From the data below, retype exactly the lines starting with the one that contains "obj'' = o_path obj." and ending with the one that contains "apply (healthy_ReadInventory _", both included.

::: Records provided

(** An object that was updated is opened again with the same state: [NewObject] in
    any process reads the inventory that the updated object holds, checks it
    against the sidecar the update wrote, and accepts it. *)
Theorem Update_NewObject obj stage msg user opts w w' obj' plan :
  WriteLaws (o_fs obj) ops files → CopyLaws (o_fs obj) files →
  Update now strip json_Marshal obj stage msg user opts w = (w', (obj', Some plan, Ok ())) →
  update_ok (o_path obj) (up_newInv plan) (up_oldInv plan) →
  faithful (o_fs obj) files (o_path obj) (up_newInv plan) (up_oldInv plan) content (files w)
    (content_source (st_ContentSource stage)) →
  Healthy (o_fs obj) files w' → json_inverse (si_Inventory (up_newInv plan)) →
  hash_sum (inv_DigestAlgorithm (si_Inventory (up_newInv plan))) (si_bytes (up_newInv plan)) ≠ "" →
  ∃ obj'', NewObject (o_fs obj) (o_path obj) [] w' = Ok obj''
    ∧ o_inventory obj'' = o_inventory obj' ∧ o_inventory obj'' = Some (up_newInv plan)
    ∧ o_inventoryIsRoot obj'' = true ∧ o_fs obj'' = o_fs obj ∧ o_path obj'' = o_path obj.
Proof.
  intros Hw Hc Hu ok Hgood Hh Hj Hsum.
  destruct (Update_done obj stage msg user opts w w' obj' plan)
    as ((Hfs & Hpath & _) & _ & Hinv & _ & Hnew & _ & [_ (si & Hsi & Hf1 & Hf2)] & Hmar); [done..|].
  rewrite Hinv in Hsi. injection Hsi as <-. rewrite Hpath in Hf1, Hf2.
  pose proof (stage_inventory_valid _ _ _ _ _ _ Hnew) as Hval.
  pose proof (marshal_read _ _ _ Hmar Hj Hval) as Hread.
  assert (ReadInventory (o_fs obj) (o_path obj) w' = inl (up_newInv plan)) as Hri.
  { apply (healthy_ReadInventory _ _ _ Hh _ _ Hf1). rewrite Hread. by destruct (up_newInv plan). }
  assert (ValidateSidecar (up_newInv plan) (o_fs obj) (o_path obj) w' = None) as Hside.
  { apply (healthy_ValidateSidecar _ _ _ Hh _ _ Hf2); [|done]. unfold Inventory_marshal in Hmar.
    destruct (json_Marshal _) as [b|]; [|done]. destruct (digest_bytes _ b) as [d|] eqn:Hd; [|done].
    by injection Hmar as -> <-. }
  exists (mkObject (o_fs obj) (o_path obj) (Some (up_newInv plan)) true None "").
  unfold NewObject. rewrite (uo_dir _ _ _ ok). cbn [negb newObjectAndConfig foldl o_inventory oc_inv].
  unfold sync. cbn [o_fs o_path oc_root oc_requiredID]. rewrite Hri. cbn. unfold open_existing. cbn.
  rewrite Hside. cbn. by rewrite Hinv.
Qed.
End update.
End object_theorems.

(** ** Concrete instances *)

#[local] Existing Instances ref_env ref_urls ref_multierror ref_multierror_laws ref_hashes ref_codec mem_fs.

(** The first version of an object, from a stage with one file. *)
Definition ex_stage : Stage () :=
  mkStage {["ab" := ["f"]]} (Some (builtin_alg SHA512)) (SrcOne ex_source) (SrcOne (λ _, None)).
Definition ex_user : User := mkUser "me" "mailto:me@example.org".
Definition ex_obj : Object () := mkObject () "o" None false None "http://example.org/1".

Definition ex_upd_inv : Inventory :=
  match stage_inventory ex_now id (Object_InventoryBuilder ex_obj) ex_stage "msg" ex_user
          (newObjectUpdateOptions ex_now []) with
  | Ok inv => inv
  | _ => ex_inventory
  end.
Definition upd_decoders : Decoders := {|
  json_Unmarshal := λ _, inr (ErrNew "syntax");
  json_Decode := λ raw, if bool_decide (raw = "inventory v1") then inl ex_upd_inv else inr (ErrNew "syntax");
  json_DecodeType := λ _, inr (ErrNew "syntax");
  time_UnmarshalText := λ _, inr (ErrNew "syntax")
|}.
#[local] Existing Instance upd_decoders.

Definition ex_upd : gmap string string * (Object () * option (UpdatePlan (gmap string string) ()) * res unit) :=
  Update ex_now id ex_marshal ex_obj ex_stage "msg" ex_user [] ex_storage.
Definition ex_upd_plan : UpdatePlan (gmap string string) () :=
  match ex_upd.2.1.2 with Some p => p | None => ex_plan ex_new None end.

Lemma ex_upd_eq : ex_upd = (ex_upd.1, (ex_upd.2.1.1, Some ex_upd_plan, Ok ())).
Proof.
  assert ((match ex_upd.2.1.2 with Some _ => true | None => false end) = true) as Hp by (by vm_compute).
  assert (ex_upd.2.2 = Ok ()) as Hr by (by vm_compute).
  unfold ex_upd_plan. destruct ex_upd as [w [[o [p|]] r]]; cbn in *; by subst.
Qed.

Lemma ex_upd_new : up_newInv ex_upd_plan = stored ex_upd_inv ∧ up_oldInv ex_upd_plan = None.
Proof. split; by vm_compute. Qed.

Lemma ex_upd_ok : update_ok "o" (stored ex_upd_inv) None.
Proof.
  split; [by vm_compute| |by vm_compute|by vm_compute|by left|by left|by split; vm_compute].
  apply (Inventory_Validate_ok ex_upd_inv); [|by vm_compute]. by apply inv_ascii_check; vm_compute.
Qed.

Lemma ex_upd_faithful :
  faithful () (λ m, m) "o" (stored ex_upd_inv) None (λ _, "hello") ex_storage
    (content_source (st_ContentSource ex_stage)).
Proof.
  intros gc dig [] p w [= <-] [= <-] Hbase.
  assert (w !! "src/f" = Some "hello") as Hf.
  { rewrite (Hbase "src/f"); [by vm_compute|].
    change ("src/f" ∉ (plan_effects "o" (stored ex_upd_inv) None (λ _, "hello")).*1).
    rewrite plan_effects_names. apply (bool_decide_unpack _). by vm_compute. }
  split.
  - intros f Ho He. destruct (law_open_ok _ _ mem_read_laws _ _ _ Ho) as (data & Hd & Hdata).
    rewrite (Hdata He). assert (Some data = Some "hello") as [= ->]; [|done]. by rewrite <- Hd.
  - intros _ data Hd. assert (Some data = Some "hello") as [= ->]; [|done]. by rewrite <- Hd.
Qed.

Lemma Update_spec_witness :
  ex_upd.1 = apply_effects (plan_effects "o" (stored ex_upd_inv) None (λ _, "hello")) ex_storage
  ∧ ex_upd.1 !! "o/v1/content/f" = Some "hello".
Proof.
  split; [|by vm_compute]. destruct ex_upd_new as [En Eo].
  destruct (Update_spec ex_now id ex_marshal mem_ops (λ m, m) (λ _, "hello") ex_obj ex_stage "msg" ex_user []
    ex_storage ex_upd.1 ex_upd.2.1.1 ex_upd_plan) as (_ & _ & _ & _ & _ & Hf & _);
    [apply mem_write_laws|apply mem_copy_laws|apply ex_upd_eq| | |].
  - rewrite En, Eo. apply ex_upd_ok.
  - rewrite En, Eo. apply ex_upd_faithful.
  - rewrite Hf, En, Eo. reflexivity.
Defined.

Lemma Update_NewObject_witness : ∃ obj,
  NewObject () "o" [] ex_upd.1 = Ok obj ∧ o_inventory obj = Some (stored ex_upd_inv).
Proof.
  destruct ex_upd_new as [En Eo].
  destruct (Update_NewObject ex_now id ex_marshal mem_ops (λ m, m) (λ _, "hello") ex_obj ex_stage "msg" ex_user []
    ex_storage ex_upd.1 ex_upd.2.1.1 ex_upd_plan) as (obj & Hn & _ & Hi & _);
    [apply mem_write_laws|apply mem_copy_laws|apply ex_upd_eq| | |apply mem_healthy| | |].
  - rewrite En, Eo. apply ex_upd_ok.
  - rewrite En, Eo. apply ex_upd_faithful.
  - rewrite En. intros b Hb. assert (b = "inventory v1") as -> by (injection Hb as <-; by vm_compute). done.
  - rewrite En. by vm_compute.
  - exists obj. split; [exact Hn|]. rewrite Hi, En. reflexivity.
Defined.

::::::

_Solution for this task_
    ∧ o_inventoryIsRoot obj'' = true ∧ o_fs obj'' = o_fs obj ∧ o_path obj'' = o_path obj.
Proof.
  intros Hw Hc Hu ok Hgood Hh Hj Hsum.
  destruct (Update_done obj stage msg user opts w w' obj' plan)
    as ((Hfs & Hpath & _) & _ & Hinv & _ & Hnew & _ & [_ (si & Hsi & Hf1 & Hf2)] & Hmar); [done..|].
  rewrite Hinv in Hsi. injection Hsi as <-. rewrite Hpath in Hf1, Hf2.
  pose proof (stage_inventory_valid _ _ _ _ _ _ Hnew) as Hval.
  pose proof (marshal_read _ _ _ Hmar Hj Hval) as Hread.
  assert (ReadInventory (o_fs obj) (o_path obj) w' = inl (up_newInv plan)) as Hri.
  { apply (healthy_ReadInventory _ _ _ Hh _ _ Hf1). rewrite Hread. by destruct (up_newInv plan). }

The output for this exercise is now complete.